* _Work to be completed_
The lines below starting at the line containing "Theorem modpow_edges (b" and ending at the line containing "destruct (IH (k" are to be repeated exactly, with both ends kept and nothing else added.

(Records from a collection)
——————
(** X12: [is_prime] answers 1 or 0, and it answers 1 exactly for the
    primes and for every number below 4: 0 and 1 are reported prime. *)
Theorem is_prime_correct (n : Z) :
  0 <= n < UINT_MOD ->
  exists r,
    is_prime n = Done r
    /\ (r = 1 \/ r = 0)
    /\ (r = 1 <-> n < 4 \/ Z.prime n).
Proof. apply is_prime_spec. Qed.

(** X13: [main] lets a transform size through exactly when it is a prime
    greater than two; the numbers 0, 1 and 2, which [is_prime] would
    accept, are stopped by the first test. *)
Theorem nfft_accepted_iff_odd_prime (nfft : Z) :
  0 <= nfft < UINT_MOD ->
  exists b,
    nfft_rejected nfft = Done b
    /\ (b = false <-> 2 < nfft /\ Z.prime nfft).
Proof.
  intros Hn. unfold nfft_rejected.
  destruct (Z.leb_spec nfft 2) as [Hle|Hgt].
  { exists true. split; [done|]. split; [done|lia]. }
  destruct (is_prime_spec nfft Hn) as (r & -> & Hr & Hiff). cbn.
  exists (r =? 0). split; [done|].
  destruct Hr as [->| ->]; cbn.
  - split; [intros _|done]. split; [done|].
    destruct Hiff as [[Hsmall|Hp] _]; [done| |done].
    assert (nfft = 3) as -> by lia. apply Z.prime_3.
  - split; [done|]. intros [_ Hp].
    destruct Hiff as [_ Hback]. specialize (Hback (or_intror Hp)). lia.
Qed.

(** *** [modpow] *)

Lemma modpow_loop_pow (count : nat) (c b n : Z) :
  2 <= n -> 0 <= b -> (n - 1) * b < UINT_MOD -> 0 <= c < n ->
  modpow_loop count c b n = Done (c * b ^ Z.of_nat count mod n).
Proof.
  intros Hn Hb Hov. revert c.
  induction count as [|count IH]; intros c Hc.
  - cbn. rewrite Z.mul_1_r. f_equal. symmetry. by apply Z.mod_small.
  - cbn [modpow_loop]. rewrite umod_Done by lia. cbn [mbind res_bind].
    assert (0 <= c * b < UINT_MOD) by nia.
    rewrite uint_small by done.
    rewrite IH by (apply Z.mod_pos_bound; lia).
    f_equal. rewrite Nat2Z.inj_succ, Z.pow_succ_r by lia.
    rewrite Z.mul_mod_idemp_l by lia. f_equal. lia.
Qed.

(** [modpow] without wrap-around. *)
Lemma modpow_pow (b e n : Z) :
  2 <= n -> 0 <= b -> (n - 1) * b < UINT_MOD -> 0 <= e ->
  modpow b e n = Done (b ^ e mod n).
Proof.
  intros Hn Hb Hov He. unfold modpow.
  rewrite modpow_loop_pow by lia.
  rewrite Z2Nat.id by lia. f_equal. f_equal. lia.
Qed.

(** X14: as long as the products cannot wrap, which [(n - 1) * base <
    2^32] ensures, [modpow] is the power modulo [n >= 2]. *)
Theorem modpow_correct (b e n : Z) :
  2 <= n -> 0 <= b -> (n - 1) * b < UINT_MOD -> 0 <= e ->
  modpow b e n = Done (b ^ e mod n).
Proof. apply modpow_pow. Qed.

Lemma modpow_loop_range (count : nat) (c b n : Z) :
  0 < n -> 0 <= c < n ->
  exists c', modpow_loop count c b n = Done c' /\ 0 <= c' < n.
Proof.
  intros Hn. revert c. induction count as [|count IH]; intros c Hc.
  - by exists c.
  - cbn [modpow_loop]. rewrite umod_Done by lia. cbn [mbind res_bind].
    apply IH. apply Z.mod_pos_bound. lia.
Qed.

(** X15: the edges of [modpow].  An exponent of zero gives 1 whatever the
    modulus, also for the moduli 0 and 1; with a positive exponent the
    modulus 0 is a division by zero, and any positive modulus gives a
    result below it, wrapped products or not. *)
Theorem modpow_edges (b e n : Z) :
  modpow b 0 n = Done 1
  /\ (0 < e -> modpow b e 0 = Fault)
  /\ (0 < e -> 0 < n -> exists c, modpow b e n = Done c /\ 0 <= c < n).
Proof.
  split; [done|]. split.
  - intros He. unfold modpow.
    destruct (Z.to_nat e) as [|count] eqn:Hcount; [lia|]. done.
  - intros He Hn. unfold modpow.
    destruct (Z.to_nat e) as [|count] eqn:Hcount; [lia|].
    cbn [modpow_loop]. rewrite umod_Done by lia. cbn [mbind res_bind].
    apply modpow_loop_range; [done|]. apply Z.mod_pos_bound. lia.
Qed.

(** *** The factorization of [_n - 1] *)

(** The inner loop finds the least divisor above 1, which is a prime. *)
Lemma find_factor_least (fuel : nat) (n k : Z) :
  2 <= k <= n -> n < UINT_MOD ->
  (Z.to_nat (n - k) < fuel)%nat ->
  (forall j, 2 <= j < k -> ~ (j | n)) ->
  exists k',
    find_factor fuel n k = Done (Some k')
    /\ k <= k' <= n /\ (k' | n) /\ forall j, 2 <= j < k' -> ~ (j | n).
Proof.
  revert k. induction fuel as [|fuel IH]; intros k Hk Hn Hfuel Hnone; [lia|].
  cbn [find_factor].
  destruct (Z.leb_spec k n); [|lia].
  rewrite umod_Done by lia. cbn [mbind res_bind].
  destruct (n mod k =? 0) eqn:Hdiv.
  - apply mod_zero_divide in Hdiv; [|lia]. exists k. split; [done|]. split; [lia|done].
  - assert (~ (k | n)) as Hndiv.
    { intros Hd. apply mod_zero_divide in Hd; [|lia]. congruence. }
    assert (k <> n) by (intros ->; apply Hndiv; reflexivity).
    rewrite uint_small by lia.
    destruct (IH (k + 1)) as (k' & Hrun & Hk' & Hd' & Hleast); try lia.
    + intros j Hj. destruct (Z.eq_dec j k) as [->|]; [done|]. apply Hnone. lia.
    + exists k'. split; [done|]. split; [lia|done].
Qed.

Lemma find_factor_none (fuel : nat) (n : Z) :
  n < 2 -> find_factor fuel n 2 = Done None.
Proof.
  intros Hn. destruct fuel; cbn; by destruct (Z.leb_spec 2 n); [lia|].
Qed.

Lemma least_divisor_prime (n k : Z) :
  2 <= k -> (k | n) -> (forall j, 2 <= j < k -> ~ (j | n)) -> Z.prime k.
Proof.
  intros Hk Hd Hleast. split; [lia|].
  intros j Hj Hjk. apply (Hleast j); [lia|]. by etransitivity.
Qed.

(** Every number from 2 up to [UINT_MAX] has a prime divisor. *)
Lemma prime_divisor_exists (n : Z) :
  2 <= n < UINT_MOD -> exists q, Z.prime q /\ (q | n).
Proof.
  intros Hn.
  destruct (find_factor_least (S (Z.to_nat n)) n 2) as (q & _ & Hq & Hd & Hleast);
    try lia.
  exists q. split; [|done]. eapply least_divisor_prime; [lia|done..].
Qed.

Lemma prime_of_product (q k n : Z) :
  Z.prime q -> Z.prime k -> (q | k * n) -> q = k \/ (q | n).
Proof.
  intros Hq Hk Hd. apply Z.divide_prime_mul in Hd; [|done].
  destruct Hd as [Hd|Hd]; [left|by right].
  by apply Z.divide_prime_prime.
Qed.

Lemma increasing_snoc (l : list Z) (k : Z) :
  increasing l -> (forall f, In f l -> f < k) -> increasing (l ++ [k]).
Proof.
  intros Hinc Hlt i j a b Hij Ha Hb.
  destruct (decide (j < length l)%nat) as [Hj|Hj].
  - rewrite lookup_app_l in Ha, Hb by lia. exact (Hinc i j a b Hij Ha Hb).
  - assert (j = length l) as ->.
    { apply lookup_lt_Some in Hb. rewrite length_app in Hb. cbn in Hb. lia. }
    rewrite lookup_app_l in Ha by lia.
    rewrite lookup_app_r, Nat.sub_diag in Hb by lia. cbn in Hb. injection Hb as <-.
    apply Hlt. apply list_elem_of_In. by eapply list_elem_of_lookup_2.
Qed.

Lemma In_take_lookup (l : list Z) (n : nat) (f : Z) :
  In f (take n l) -> exists i, (i < n)%nat /\ l !! i = Some f.
Proof.
  intros Hf%list_elem_of_In. apply elem_of_take in Hf as (i & Hi & Hlt).
  by exists i.
Qed.

Lemma least_divisor_le_prime (n k q : Z) :
  (forall j, 2 <= j < k -> ~ (j | n)) -> Z.prime q -> (q | n) -> k <= q.
Proof.
  intros Hleast Hq Hd. pose proof (Z.prime_ge_2 q Hq).
  destruct (Z.le_gt_cases k q); [done|]. destruct (Hleast q); [lia|done].
Qed.

(** One pass of the factorization on a rest of at least 2: a prime is
    divided out and the table is extended when the prime is new. *)
Lemma factor_body_step (n0 : Z) (st : factor_state) :
  factor_inv n0 st ->
  2 <= fs_n st -> num_unique_factors st < MAX_FACTORS -> n0 < UINT_MOD ->
  exists st',
    factor_body st = Done st' /\ factor_inv n0 st' /\ fs_n st' < fs_n st.
Proof.
  destruct st as [tbl num n]. unfold factor_inv, factors_found, MAX_FACTORS. cbn.
  intros (Hn1 & Hnum & Hpow & Hlen & Hprimes & Hinc & Hiff & Hle) Hn Hmax Hn0.
  assert (0 < 2 ^ num) by (apply Z.pow_pos_nonneg; lia).
  assert (n <= n0) by nia.
  unfold factor_body. cbn.
  destruct (find_factor_least (Z.to_nat n) n 2) as (k & -> & Hk & Hd & Hleast);
    try lia.
  cbn [mbind res_bind].
  rewrite udiv_Done by lia. cbn [mbind res_bind].
  assert (Hkp : Z.prime k) by (eapply least_divisor_prime; [lia|done..]).
  assert (Hnk : n = k * (n / k)).
  { destruct Hd as [t Ht]. rewrite Ht at 2. rewrite Z.div_mul by lia. lia. }
  set (n' := n / k) in *.
  assert (Hn' : 1 <= n' < n) by nia.
  assert (Hsplit : forall q, Z.prime q -> (q | n) <-> q = k \/ (q | n')).
  { intros q Hq. split.
    - rewrite Hnk at 1. by apply prime_of_product.
    - intros [->|Hq']; [done|]. rewrite Hnk. by apply Z.divide_mul_r. }
  assert (Hkle : forall q, Z.prime q -> (q | n') -> k <= q).
  { intros q Hq Hq'. apply (least_divisor_le_prime n); [done..|].
    apply Hsplit; auto. }
  unfold store_uint.
  destruct (Z.leb_spec 0 num); [|lia].
  destruct (Z.ltb_spec num (Z.of_nat (length tbl))); [|lia].
  cbn [andb mbind res_bind].
  destruct (Z.eqb_spec num 0) as [->|Hnz].
  - eexists. split; [done|]. cbn [fs_n num_unique_factors unique_factors].
    change (uint (0 + 1)) with 1.
    split; [|lia].
    assert (Hfs : take (Z.to_nat 1) (<[Z.to_nat 0 := k]> tbl) = [k]).
    { destruct tbl; [cbn in *; lia|done]. }
    rewrite Hfs, length_insert.
    split; [lia|]. split; [lia|]. split; [nia|]. split; [done|].
    split; [by constructor|]. split.
    { intros [|i] [|j] a b Hij Ha Hb; try lia; by destruct j. }
    split.
    + intros q Hq. rewrite (Hiff q Hq). cbn. rewrite (Hsplit q Hq). intuition (auto; congruence).
    + intros f q [<-|[]] Hq Hq'. by apply Hkle.
  - rewrite (uint_small (num - 1)) by (unfold UINT_MOD; lia).
    assert (exists prev, tbl !! Z.to_nat (num - 1) = Some prev) as [prev Hprev].
    { apply lookup_lt_is_Some. lia. }
    unfold load_uint. destruct (Z.leb_spec 0 (num - 1)); [|lia].
    rewrite list_lookup_insert_ne by lia. rewrite Hprev. cbn [mbind res_bind].
    assert (Hprev_in : In prev (take (Z.to_nat num) tbl)).
    { apply list_elem_of_In, elem_of_take. exists (Z.to_nat (num - 1)).
      split; [done|lia]. }
    destruct (Z.eqb_spec prev k) as [->|Hne].
    + eexists. split; [done|]. cbn [fs_n num_unique_factors unique_factors].
      rewrite take_insert_ge, length_insert by lia.
      split; [|lia].
      split; [lia|]. split; [lia|]. split; [nia|]. split; [done|].
      split; [done|]. split; [done|]. split.
      * intros q Hq. rewrite (Hiff q Hq), (Hsplit q Hq). intuition (auto; congruence).
      * intros f q Hf Hq Hq'. apply (Hle f q); [done..|]. apply Hsplit; auto.
    + eexists. split; [done|]. cbn [fs_n num_unique_factors unique_factors].
      rewrite (uint_small (num + 1)) by (unfold UINT_MOD; lia).
      assert (Hfs : take (Z.to_nat (num + 1)) (<[Z.to_nat num := k]> tbl)
                    = take (Z.to_nat num) tbl ++ [k]).
      { rewrite Z2Nat.inj_add, Nat.add_1_r by lia. apply take_insert_snoc. lia. }
      rewrite Hfs, length_insert.
      assert (Hlt : forall f, In f (take (Z.to_nat num) tbl) -> f < k).
      { intros f Hf.
        assert (f <= k) by (by apply (Hle f k)).
        destruct (Z.eq_dec f k) as [->|]; [|lia]. exfalso.
        apply In_take_lookup in Hf as (i & Hi & Hfi).
        assert (i <> Z.to_nat (num - 1)) by congruence.
        assert (k < prev).
        { apply (Hinc i (Z.to_nat (num - 1))); [lia|..];
            apply lookup_take_Some; split; try done; lia. }
        assert (prev <= k) by (by apply (Hle prev k)). lia. }
      split; [|lia].
      split; [lia|]. split; [lia|]. split.
      { rewrite Z.pow_add_r, Z.pow_1_r by lia. nia. }
      split; [done|]. split; [apply Forall_app; split; [done|by constructor]|].
      split; [by apply increasing_snoc|]. split.
      * intros q Hq. rewrite (Hiff q Hq), (Hsplit q Hq), in_app_iff. cbn. intuition (auto; congruence).
      * intros f q Hf Hq Hq'. apply in_app_iff in Hf as [Hf|[<-|[]]].
        -- apply (Hle f q); [done..|]. apply Hsplit; auto.
        -- by apply Hkle.
Qed.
——————
* _Result of this task_
Theorem modpow_edges (b e n : Z) :
  modpow b 0 n = Done 1
  /\ (0 < e -> modpow b e 0 = Fault)
  /\ (0 < e -> 0 < n -> exists c, modpow b e n = Done c /\ 0 <= c < n).
Proof.
  split; [done|]. split.
  - intros He. unfold modpow.
    destruct (Z.to_nat e) as [|count] eqn:Hcount; [lia|]. done.
  - intros He Hn. unfold modpow.
    destruct (Z.to_nat e) as [|count] eqn:Hcount; [lia|].
    cbn [modpow_loop]. rewrite umod_Done by lia. cbn [mbind res_bind].
    apply modpow_loop_range; [done|]. apply Z.mod_pos_bound. lia.
Qed.

(** *** The factorization of [_n - 1] *)

(** The inner loop finds the least divisor above 1, which is a prime. *)
Lemma find_factor_least (fuel : nat) (n k : Z) :
  2 <= k <= n -> n < UINT_MOD ->
  (Z.to_nat (n - k) < fuel)%nat ->
  (forall j, 2 <= j < k -> ~ (j | n)) ->
  exists k',
    find_factor fuel n k = Done (Some k')
    /\ k <= k' <= n /\ (k' | n) /\ forall j, 2 <= j < k' -> ~ (j | n).
Proof.
  revert k. induction fuel as [|fuel IH]; intros k Hk Hn Hfuel Hnone; [lia|].
  cbn [find_factor].
  destruct (Z.leb_spec k n); [|lia].
  rewrite umod_Done by lia. cbn [mbind res_bind].
  destruct (n mod k =? 0) eqn:Hdiv.
  - apply mod_zero_divide in Hdiv; [|lia]. exists k. split; [done|]. split; [lia|done].
  - assert (~ (k | n)) as Hndiv.
    { intros Hd. apply mod_zero_divide in Hd; [|lia]. congruence. }
    assert (k <> n) by (intros ->; apply Hndiv; reflexivity).
    rewrite uint_small by lia.
    destruct (IH (k + 1)) as (k' & Hrun & Hk' & Hd' & Hleast); try lia.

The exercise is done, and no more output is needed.